### Source data

(* ===== verification/FakeLaws.v ===== *)
(** The in-memory LightRAG keeps documents and tracks in step whatever is called, and
    the memory service on top of it stores, lists and deletes what it is told to. *)
From S2P Require Import Prelude GoErr GoStr Lightrag EdgeId Translate Tombstone Service ServiceTheorems Fake.
Import Fake.

(** * Consistency *)

(** Documents and tracks point at each other, one track per document; the numbers
    still to come are unused; the labels are the entities. *)
Record docs_ok (c : t) : Prop := {
  ok_listed tr ids id : tracks c !! tr = Some ids -> id ∈ ids -> exists d, docs c !! id = Some d /\ st_trackID d = tr;
  ok_tracked id d : docs c !! id = Some d -> exists ids, tracks c !! st_trackID d = Some ids /\ id ∈ ids;
  ok_tracks tr ids : tracks c !! tr = Some ids -> tr <> ""%string /\ ids <> [] /\ NoDup ids;
  ok_ids id d : docs c !! id = Some d -> ds_ID (st_doc d) = id /\ ds_TrackID (st_doc d) = st_trackID d;
  ok_fresh n : nextID c < n -> docs c !! numbered "doc" n = None /\ tracks c !! numbered "track" n = None }.
Definition labels_ok (c : t) : Prop := forall l, l ∈ labels c <-> is_Some (entities c !! l).
Definition fake_ok (c : t) : Prop := docs_ok c /\ labels_ok c.

(** What reaches the fake through its interface. *)
Inductive call :=
| CallInsert (r : InsertTextRequest) | CallTrack (id : string) | CallDelete (ids : list string)
| CallQuery (r : QueryRequest) | CallQueryData (r : QueryRequest) | CallExists (name : string)
| CallCreate (r : EntityCreateRequest) | CallUpdate (r : EntityUpdateRequest) | CallDeleteEntity (name : string)
| CallSearch (q : string) | CallGraph (label : string) (maxDepth maxNodes : Z)
| CallRelate (r : RelationCreateRequest) | CallUnrelate (src tgt : string) | CallHealth.

Section FakeLaws.
Context `{MapRange} (now : string).
#[local] Instance the_fake : Client t := fake_client now.

Definition after (k : call) (c : t) : t :=
  match k with
  | CallInsert r => (InsertText now r c).2 | CallTrack id => (TrackStatus id c).2 | CallDelete ids => (DeleteDocs ids c).2
  | CallQuery r => (Query r c).2 | CallQueryData r => (QueryData r c).2 | CallExists n => (EntityExists n c).2
  | CallCreate r => (CreateEntity r c).2 | CallUpdate r => (UpdateEntity r c).2
  | CallDeleteEntity n => (DeleteEntity n c).2 | CallSearch q => (LabelSearch q c).2
  | CallGraph l d n => (Graph l d n c).2 | CallRelate r => (CreateRelation r c).2
  | CallUnrelate a b => (DeleteRelation a b c).2 | CallHealth => (Health c).2
  end.
Definition calls (ks : list call) (c : t) : t := foldl (fun c k => after k c) c ks.

#[local] Instance numbered_inj prefix : Inj (=) (=) (numbered prefix).
Proof. intros n m Hn. unfold numbered in Hn. by simplify_eq. Qed.
Lemma numbered_nonempty prefix n : numbered prefix n <> ""%string.
Proof. unfold numbered. destruct prefix; discriminate. Qed.
(** A batch that is accepted is served.  With LightRAG and the database at work, a worker
    that takes the job of an accepted batch returns, the job has succeeded with every item
    done, and each item's memory has an ID of its own that was not in use before and
    answers the text of the item; the index of the sources gains exactly the rows of the
    items. *)
Definition batch_served (w0 w : W) (items : list IngestItem) (b : memJobBundle) : Prop :=
  j_Status (b_job b) = JobStatusSucceeded /\ j_Done (b_job b) = Z.of_nat (length items) /\ j_Failed (b_job b) = 0 /\
  NoDup (mi_trackID <$> b_items b) /\
  Forall2 (fun it m => mi_status m = done /\ Fake.tracks (sv_lr w0) !! mi_trackID m = None /\
      (GetMemory true (mi_trackID m) w).1 = Ok (served_as clock (mi_trackID m) (it_Text it)).1) items (b_items b) /\
  forall row, row ∈ sources w <-> row ∈ sources w0 \/
    exists i it m, items !! i = Some it /\ b_items b !! i = Some m /\ row ∈ row_of it (mi_trackID m).
Lemma ingested_batch (rand : nat -> string) (items : list IngestItem) (p p1 : mpool) (job : IngestJob) (fuel : nat) :
  answering (p_up p) -> Enqueue.Enqueue rand cfg now items p = (Ok job, p1) -> (5 * length items + 5 <= fuel)%nat ->
  exists p2 b, runJob service_upstream cfg now fuel (j_ID job) p1 = (Idle, p2) /\
    p_store p2 !! j_ID job = Some b /\ batch_served (p_up p) (p_up p2) items b /\
    answering (p_up p2) /\ grows (p_up p) (p_up p2) /\ Forall (fun m => kept (p_up p2) (mi_item m) (mi_trackID m)) (b_items b).
Proof.
  intros Hw He Hfuel. destruct (Enqueue_stores _ _ _ _ _ He) as (Hb & Hup & Hd).
  set (its := (fill_keys rand 0 items).1) in *. set (b := fresh_bundle job its) in *.
  pose proof (length_fill_keys rand 0 items) as Hlen.
  assert (Hpend : count is_pending (b_items b) = Z.of_nat (length items)).
  { unfold b, fresh_bundle. cbn [b_items]. rewrite <- Hlen. fold its. generalize its as l. induction l as [|x l IHl]; [done|].
    csimpl. rewrite count_cons, IHl. unfold is_pending. cbn [mi_status length]. rewrite bool_decide_true by done. lia. }
  destruct (start_alone service_upstream cfg now (j_ID job) p1 b Hb Hd) as (n1 & p2 & b2 & Hn1 & Hst & Hd2 & Hit & Hs2 & Hup2).
  destruct (drain_by service_upstream cfg now _ (length items) (j_ID job) p2 b2 (served_turn (p_up p) its (j_ID job)))
    as (n2 & p3 & b3 & Hn2 & Hdr & Hd3 & Hp3 & Hs3 & Hig & Hitems).
  { by rewrite Hs2, lookup_insert_eq. }
  { done. }
  { by rewrite Hit. }
  { split; [rewrite Hup2, Hup, Hit; by apply fresh_ingesting|]. unfold same_items. rewrite Hit. unfold b, fresh_bundle. cbn [b_items].
    rewrite <- list_fmap_compose. by apply list_fmap_id. }
  destruct (finalize_alone service_upstream cfg now (j_ID job) p3 b3) as (p4 & b4 & Hfin & Hc & Hit4 & Hs4 & Hup4);
    [by rewrite Hs3, lookup_insert_eq|done|done|].
  destruct (ingesting_complete _ _ _ _ _ (conj Hig Hitems) Hd3 Hp3) as (Hdone & Hfail & Hnd & Hall).
  destruct Hc as (Hcd & Hcf & _ & _ & Hst4). rewrite Hit4 in Hcd, Hcf.
  exists p4, b4. unfold batch_served. rewrite Hit4, Hup4. pose proof (ig_answering _ _ _ Hig) as Hw3.
  assert (Hof : forall i it m, items !! i = Some it -> b_items b3 !! i = Some m ->
    it_Text (mi_item m) = it_Text it /\ row_of (mi_item m) (mi_trackID m) = row_of it (mi_trackID m)).
  { intros i it m Hi Hm. destruct (Hall i m Hm) as [_ Hm2].
    destruct (Forall2_lookup_lr _ _ _ _ _ _ (fill_keys_spec rand 0 items) Hi Hm2) as (Htext & Hmeta & _).
    unfold row_of. by rewrite Hmeta. }
  assert (Hlen3 : length items = length (b_items b3)).
  { rewrite <- Hlen. fold its. unfold same_items in Hitems. by rewrite <- Hitems, length_fmap. }
  split; [unfold runJob; replace fuel with (n1 + (n2 + (2 + (fuel - n1 - n2 - 2))))%nat by lia; by rewrite Hst, Hdr, Hfin|].
  split; [by rewrite Hs4, lookup_insert_eq|]. split; [|split; [done|split; [apply Hig|]]].
  2:{ apply Forall_lookup. intros i m Hm. destruct (Hall i m Hm) as [Hm1 _]. by destruct (ig_kept _ _ _ Hig i m Hm Hm1). }
  split; [rewrite Hst4; unfold final_status; by rewrite Hcf, Hfail|]. split; [by rewrite Hcd, Hdone, <- Hlen|].
  split; [by rewrite Hcf|]. split; [done|]. split.
  - apply Forall2_same_length_lookup. split; [done|]. intros i it m Hi Hm. destruct (Hall i m Hm) as [Hm1 _].
    destruct (ig_kept _ _ _ Hig i m Hm Hm1) as [Hk Hnew]. split; [done|]. split; [done|].
    rewrite <- (proj1 (Hof i it m Hi Hm)). by apply kept_served.
  - intros row. rewrite (ig_index _ _ _ Hig). apply or_iff_compat_l. split.
    + intros (i & m & Hm & _ & Hrow). destruct (lookup_lt_is_Some_2 items i) as [it Hi]; [rewrite Hlen3; by eapply lookup_lt_Some|].
      exists i, it, m. by rewrite <- (proj2 (Hof i it m Hi Hm)).
    + intros (i & it & m & Hi & Hm & Hrow). exists i, m. rewrite (proj2 (Hof i it m Hi Hm)). by destruct (Hall i m Hm).
Qed.
End Ingestion.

######

Exercise details ->
From the line holding "unfold row_of. by" down to the final line above, quote every line exactly and only those lines.

Written reply ->
    unfold row_of. by rewrite Hmeta. }
  assert (Hlen3 : length items = length (b_items b3)).
  { rewrite <- Hlen. fold its. unfold same_items in Hitems. by rewrite <- Hitems, length_fmap. }
  split; [unfold runJob; replace fuel with (n1 + (n2 + (2 + (fuel - n1 - n2 - 2))))%nat by lia; by rewrite Hst, Hdr, Hfin|].
  split; [by rewrite Hs4, lookup_insert_eq|]. split; [|split; [done|split; [apply Hig|]]].
  2:{ apply Forall_lookup. intros i m Hm. destruct (Hall i m Hm) as [Hm1 _]. by destruct (ig_kept _ _ _ Hig i m Hm Hm1). }
  split; [rewrite Hst4; unfold final_status; by rewrite Hcf, Hfail|]. split; [by rewrite Hcd, Hdone, <- Hlen|].
  split; [by rewrite Hcf|]. split; [done|]. split.
  - apply Forall2_same_length_lookup. split; [done|]. intros i it m Hi Hm. destruct (Hall i m Hm) as [Hm1 _].
    destruct (ig_kept _ _ _ Hig i m Hm Hm1) as [Hk Hnew]. split; [done|]. split; [done|].
    rewrite <- (proj1 (Hof i it m Hi Hm)). by apply kept_served.
  - intros row. rewrite (ig_index _ _ _ Hig). apply or_iff_compat_l. split.
    + intros (i & m & Hm & _ & Hrow). destruct (lookup_lt_is_Some_2 items i) as [it Hi]; [rewrite Hlen3; by eapply lookup_lt_Some|].
      exists i, it, m. by rewrite <- (proj2 (Hof i it m Hi Hm)).
    + intros (i & it & m & Hi & Hm & Hrow). exists i, m. rewrite (proj2 (Hof i it m Hi Hm)). by destruct (Hall i m Hm).
Qed.
End Ingestion.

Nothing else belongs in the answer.